As (post)conflict countries, such as Colombia, Iraq, Nepal and Sri Lanka, among others, highlight, transitions from war to peace are often fraught with security challenges and the risk of a “continuum of violence”, particularly affecting women and other marginalized groups. Despite engagements from various sides to end war, the desired outcome of such struggles is too often not straightforwardly achieved: the overall reduction of violence and an increase in security for all.

While scholarship has largely focused on local actors, in particular state and non-state actors, in mitigating or inhibiting violence, in this workshop we aim to go beyond state-centric and institutionalist frameworks. In so doing, we shift our attention to the underexplored but exponentially growing link between global corporate actors, such as private military and security companies (PMSCs) as well as transnational corporations (TNCs), and gendered violence. Research shows that corporate actors cannot be considered neutral global players but rather an emerging challenge to international peace and security shaping (post)conflict contexts. PMSCs have perpetrated gender-based violence, including sexual abuse, trafficking and rape (Chisholm 2014; Eichler 2015; Stachowitsch 2013) and TNCs have increasingly been criticized for being involved in the forceful displacement of the local population from resource rich territories through e.g., their collaboration with armed groups (Hristov 2014; Meger 2016; Sachseder 2020). We therefore want to use this workshop to further explore the role of global corporate actors in peace and conflict, and bring together scholars from various disciplines, including, but not limited to, political economy, security studies, political geography and anthropology.

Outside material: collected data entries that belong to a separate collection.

(* ===== verification/Plan.v ===== *)
(** * Plans, cursors and dispatch rounds

    The part of [crates/schedule] that runs: resumable plans and their cursors
    ([plan.rs]), nested plans and selected children ([compose.rs]) and the
    dispatch rounds that hand children out ([dispatch.rs]).

    A plan owns its systems; here the systems of a plan and of the plans under
    it are kept in one list of the [World], with the cached slots and the
    resources, and a step names its system by its place there.  The error
    types of nested plans are one type [E]. *)

From S2P Require Import Prelude Schedule.
From stdpp Require Import strings.

Open Scope Z_scope.

(** ** [plan.rs]: cursors

    A position is compared with a place in a list and counted up while it is
    one, so it is a [nat]. *)

Inductive Cursor := mkCursor (c_at : nat) (c_nested : option Cursor) (c_finishing : bool).

Definition c_at (c : Cursor) : nat := let 'mkCursor at_ _ _ := c in at_.
Definition c_nested (c : Cursor) : option Cursor := let 'mkCursor _ nested _ := c in nested.
Definition c_finishing (c : Cursor) : bool := let 'mkCursor _ _ finishing := c in finishing.

Definition Cursor_default : Cursor := mkCursor 0 None false.

Fixpoint reset (c : Cursor) : Cursor :=
  let 'mkCursor _ nested _ := c in
  mkCursor 0 (match nested with Some n => Some (reset n) | None => None end) false.

(** A step is done: the next one starts on a clean cursor. *)
Definition cursor_next (c : Cursor) : Cursor := mkCursor (S (c_at c)) (reset <$> c_nested c) false.

(** ** [dispatch.rs] *)

Section dispatch.
Context {E : Type}.

Record Invocation := mkInvocation { key : Z; cursor : Cursor }.
Record Completion := mkCompletion { invocation : Invocation; outcome : result (RunError E) Progress }.

Inductive State := Idle | Selected (i : Invocation) | Running | Finished (c : Completion).

Record Dispatch := mkDispatch { remaining : Z; state : State }.

Definition Dispatch_new : Dispatch := mkDispatch 0 Idle.

Definition is_idle (d : Dispatch) : bool := match state d with Idle => true | _ => false end.
Definition has_selected (d : Dispatch) : bool := match state d with Selected _ => true | _ => false end.

Definition begin (budget : Z) (d : Dispatch) : Dispatch * result DispatchError unit :=
  if negb (is_idle d) then (d, Err Busy) else (mkDispatch budget (state d), Ok tt).

Definition select (i : Invocation) (d : Dispatch) : Dispatch * result DispatchError unit :=
  if negb (is_idle d) then (d, Err Busy)
  else if remaining d =? 0 then (d, Err Exhausted)
  else (mkDispatch (remaining d) (Selected i), Ok tt).

Definition skip (d : Dispatch) : Dispatch * result DispatchError unit :=
  if negb (is_idle d) then (d, Err Busy)
  else match checked_sub (remaining d) 1 with
       | Some r => (mkDispatch r (state d), Ok tt)
       | None => (d, Err Exhausted)
       end.

Definition stop (d : Dispatch) : Dispatch * result DispatchError unit :=
  if negb (is_idle d) then (d, Err Busy) else (mkDispatch 0 (state d), Ok tt).

Definition take_result (d : Dispatch) : Dispatch * result DispatchError Completion :=
  match state d with
  | Finished c => (mkDispatch (remaining d) Idle, Ok c)
  | _ => (d, Err NoResult)
  end.

Definition take_selected (d : Dispatch) : Dispatch * option Invocation :=
  match state d with
  | Selected i => (mkDispatch (remaining d) Running, Some i)
  | _ => (d, None)
  end.

Definition restore_selected (i : Invocation) (d : Dispatch) : Dispatch * result DispatchError unit :=
  match state d with
  | Running => (mkDispatch (remaining d) (Selected i), Ok tt)
  | _ => (d, Err Busy)
  end.

Definition complete (c : Completion) (d : Dispatch) : Dispatch * result DispatchError unit :=
  match state d with
  | Running =>
      match checked_sub (remaining d) 1 with
      | Some r => (mkDispatch r (Finished c), Ok tt)
      | None => (d, Err Exhausted)
      end
  | _ => (d, Err Busy)
  end.
End dispatch.

Arguments Completion E : clear implicits.
Arguments State E : clear implicits.
Arguments Dispatch E : clear implicits.

(** ** Running *)

(** What a resource can be: a dispatch or anything else. *)
Inductive Any (U E : Type) := Plain (u : U) | ADispatch (d : Dispatch E).
Arguments Plain {U E} u.
Arguments ADispatch {U E} d.

(** [Subplans]: its two systems, the type of its dispatch and its cached slot. *)
Record Sub := mkSub { sub_select : nat; sub_finish : nat; sub_id : Z; sub_slot : nat }.

(** The runners of a system. *)
Inductive Step (E : Type) :=
| SFun (system : nat)
| SNested (plan : list (Step E))
| SMapped (map : E -> E) (plan : list (Step E))
| SSub (sub : Sub) (children : list (Z * list (Step E))).
Arguments SFun {E} system.
Arguments SNested {E} plan.
Arguments SMapped {E} map plan.
Arguments SSub {E} sub children.

Section running.
Context {U F E : Type}.
Abbreviation V := (Any U E).
Context (call : F -> list V -> F * list V * result E Progress).

Record World := mkWorld { w_systems : list (System F); w_slots : list Z; w_res : Resources V }.

Definition Out : Type := option (Cursor * World * result (RunError E) Progress).

(** [System::execute] of a function system. *)
Definition execute_system {X} (k : nat) : M (World * X) (RunError E) Progress := fun st =>
  let '(w, x) := st in
  s ← w_systems w !! k;
  let '(s', res', r) := System_execute call s (w_res w) in
  Some (r, (mkWorld (<[k := s']> (w_systems w)) (w_slots w) res', x)).

(** A look at the dispatch in a slot; the guard goes with the statement. *)
Definition read_dispatch {X} (id i : Z) : M (World * X) (RunError E) (Dispatch E) := fun st =>
  let '(w, x) := st in
  let '(res1, r) := read_at id i (w_res w) in
  match r with
  | Err e => Some (Err (RResource e), (mkWorld (w_systems w) (w_slots w) res1, x))
  | Ok v =>
      let w' := mkWorld (w_systems w) (w_slots w) (drop_guard false i v res1) in
      Some (match v with ADispatch d => Ok d | Plain _ => Err (RResource Missing) end, (w', x))
  end.

(** A method that changes it. *)
Definition write_dispatch {X A} (id i : Z) (f : Dispatch E -> Dispatch E * A) : M (World * X) (RunError E) A := fun st =>
  let '(w, x) := st in
  let '(res1, r) := write_at id i (w_res w) in
  match r with
  | Err e => Some (Err (RResource e), (mkWorld (w_systems w) (w_slots w) res1, x))
  | Ok (ADispatch d) =>
      let '(d', a) := f d in
      Some (Ok a, (mkWorld (w_systems w) (w_slots w) (drop_guard true i (ADispatch d') res1), x))
  | Ok (Plain u) => Some (Err (RResource Missing), (mkWorld (w_systems w) (w_slots w) (drop_guard true i (Plain u) res1), x))
  end.

(** The result of a method of the dispatch, its error wrapped. *)
Definition dispatch_result {X A} (r : result DispatchError A) : M (World * X) (RunError E) A := lift (map_err RDispatch r).

Definition get_finishing : M (World * bool) (RunError E) bool := fun st => Some (Ok st.2, st).
Definition set_finishing (b : bool) : M (World * bool) (RunError E) unit := fun st => Some (Ok tt, (st.1, b)).

(** The plan of a child advances on the cursor of its invocation. *)
Definition run_child {X} (run : Cursor -> World -> Out) (i : Invocation) : M (World * X) (RunError E) (Completion E) := fun st =>
  let '(w, x) := st in
  '(c, w', r) ← run (cursor i) w;
  Some (Ok (mkCompletion (mkInvocation (key i) c) r), (w', x)).

(** [resources.index(..)] of a [Subplans], into its cached slot. *)
Definition find_dispatch {X} (s : Sub) : M (World * X) (RunError E) Z := fun st =>
  let '(w, x) := st in
  cached ← w_slots w !! sub_slot s;
  match index_of (sub_id s) cached (w_res w) with
  | Err e => Some (Err (RResource e), st)
  | Ok i => Some (Ok i, (mkWorld (w_systems w) (<[sub_slot s := i]> (w_slots w)) (w_res w), x))
  end.

Section subplans.
Context (s : Sub) (i : Z) (runs : list (Z * (Cursor -> World -> Out))).

Definition sub_body (again : M (World * bool) (RunError E) Progress) : M (World * bool) (RunError E) Progress :=
  d ← read_dispatch (sub_id s) i;
  if remaining d =? 0 then mret Done else
  d ← read_dispatch (sub_id s) i;
  p ← (if has_selected d then mret Done else execute_system (sub_select s));
  match p with
  | Pending => mret Pending
  | Done =>
      inv ← write_dispatch (sub_id s) i take_selected;
      match inv with
      | None => mret Done
      | Some inv =>
          match List.find (fun kr => kr.1 =? key inv) runs with
          | None =>
              r ← write_dispatch (sub_id s) i (restore_selected inv);
              _ ← dispatch_result r;
              fail UnknownPlan
          | Some (_, run) =>
              completion ← run_child run inv;
              r ← write_dispatch (sub_id s) i (complete completion);
              _ ← dispatch_result r;
              _ ← set_finishing true;
              again
          end
      end
  end.

(** The loop of [Subplans::run]. *)
Fixpoint sub_loop (fuel : nat) : M (World * bool) (RunError E) Progress :=
  match fuel with
  | O => panic
  | S fuel =>
      finishing ← get_finishing;
      if finishing : bool then
        p ← execute_system (sub_finish s);
        match p with
        | Pending => mret Pending
        | Done =>
            d ← read_dispatch (sub_id s) i;
            if negb (is_idle d) then fail (RDispatch Busy) else
            _ ← set_finishing false;
            sub_body (sub_loop fuel)
        end
      else sub_body (sub_loop fuel)
  end.
End subplans.

(** [Subplans::run]. *)
Definition sub_run (fuel : nat) (s : Sub) (runs : list (Z * (Cursor -> World -> Out))) : M (World * bool) (RunError E) Progress :=
  i ← find_dispatch s;
  sub_loop s i runs fuel.

(** [Plan::advance], past the [skipped] steps before the cursor. *)
Section steps.
Context (exec : Step E -> Cursor -> World -> Out).

Fixpoint advance_steps (steps : list (Step E)) (skipped : nat) (c : Cursor) (w : World) : Out :=
  match steps with
  | [] => Some (c, w, Ok Done)
  | s :: steps =>
      match skipped with
      | S n => advance_steps steps n c w
      | O =>
          '(c', w', r) ← exec s c w;
          match r with
          | Ok Done => advance_steps steps O (cursor_next c') w'
          | _ => Some (c', w', r)
          end
      end
  end.
End steps.

Definition map_step (f : E -> E) (e : RunError E) : RunError E :=
  match e with RStep e => RStep (f e) | RResource e => RResource e | UnknownPlan => UnknownPlan | RDispatch e => RDispatch e end.

(** [System::execute] of any system; [fuel] bounds the rounds of each
    [Subplans]. *)
Fixpoint execute (fuel : nat) (s : Step E) (c : Cursor) (w : World) : Out :=
  match s with
  | SFun k =>
      '(r, (w', _)) ← execute_system k (w, tt); Some (c, w', r)
  | SNested p =>
      let n := default Cursor_default (c_nested c) in
      '(n', w', r) ← advance_steps (execute fuel) p (c_at n) n w;
      Some (mkCursor (c_at c) (Some n') (c_finishing c), w', r)
  | SMapped f p =>
      let n := default Cursor_default (c_nested c) in
      '(n', w', r) ← advance_steps (execute fuel) p (c_at n) n w;
      Some (mkCursor (c_at c) (Some n') (c_finishing c), w', map_err (map_step f) r)
  | SSub sub children =>
      let runs := map (fun kp => (kp.1, fun c w => advance_steps (execute fuel) kp.2 (c_at c) c w)) children in
      '(r, (w', finishing)) ← sub_run fuel sub runs (w, c_finishing c);
      Some (mkCursor (c_at c) (c_nested c) finishing, w', r)
  end.

(** [Plan::advance]. *)
Definition advance (fuel : nat) (plan : list (Step E)) (c : Cursor) (w : World) : Out :=
  advance_steps (execute fuel) plan (c_at c) c w.

(** ** [prepare]: bind the slots before anything runs *)

Definition prepare_system (k : nat) (w : World) : World :=
  mkWorld (alter (fun s => System_prepare s (w_res w)) k (w_systems w)) (w_slots w) (w_res w).

Fixpoint prepare (s : Step E) (w : World) : World :=
  match s with
  | SFun k => prepare_system k w
  | SNested p | SMapped _ p => foldl (fun w s => prepare s w) w p
  | SSub sub children =>
      let slot cached := match index_of (sub_id sub) cached (w_res w) with Ok i => i | Err _ => usize_MAX end in
      let w := mkWorld (w_systems w) (alter slot (sub_slot sub) (w_slots w)) (w_res w) in
      let w := prepare_system (sub_finish sub) (prepare_system (sub_select sub) w) in
      foldl (fun w kp => foldl (fun w s => prepare s w) w kp.2) w children
  end.

Definition Plan_prepare (plan : list (Step E)) (w : World) : World := foldl (fun w s => prepare s w) w plan.
End running.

The aim of this workshop is to 1) engage in important knowledge exchange across disciplinary and experiential thinking, 2) begin to establish collectively new ways of thinking about how to advance women peace and security that considers the role of market actors and market logics that increasingly underpin war transitions towards peace and 3) build a strong community of like-minded scholars and practitioners through regular knowledge exchange and mentoring in writing that extends beyond the workshop.

If you are interested in participating, and sharing your work, please send an abstract to sachsederj@ceu.edu. Deadline for abstracts will be on July 01 2022.

To this end, we will be looking at collectively turning these papers into a special issue. Participants are asked to initially produce and disseminate ahead of the workshop papers around 3000 words in length. Beyond the initial workshop, we will engage collectively with each other’s work in the building towards submission. Deadline for paper on October 01, 2022.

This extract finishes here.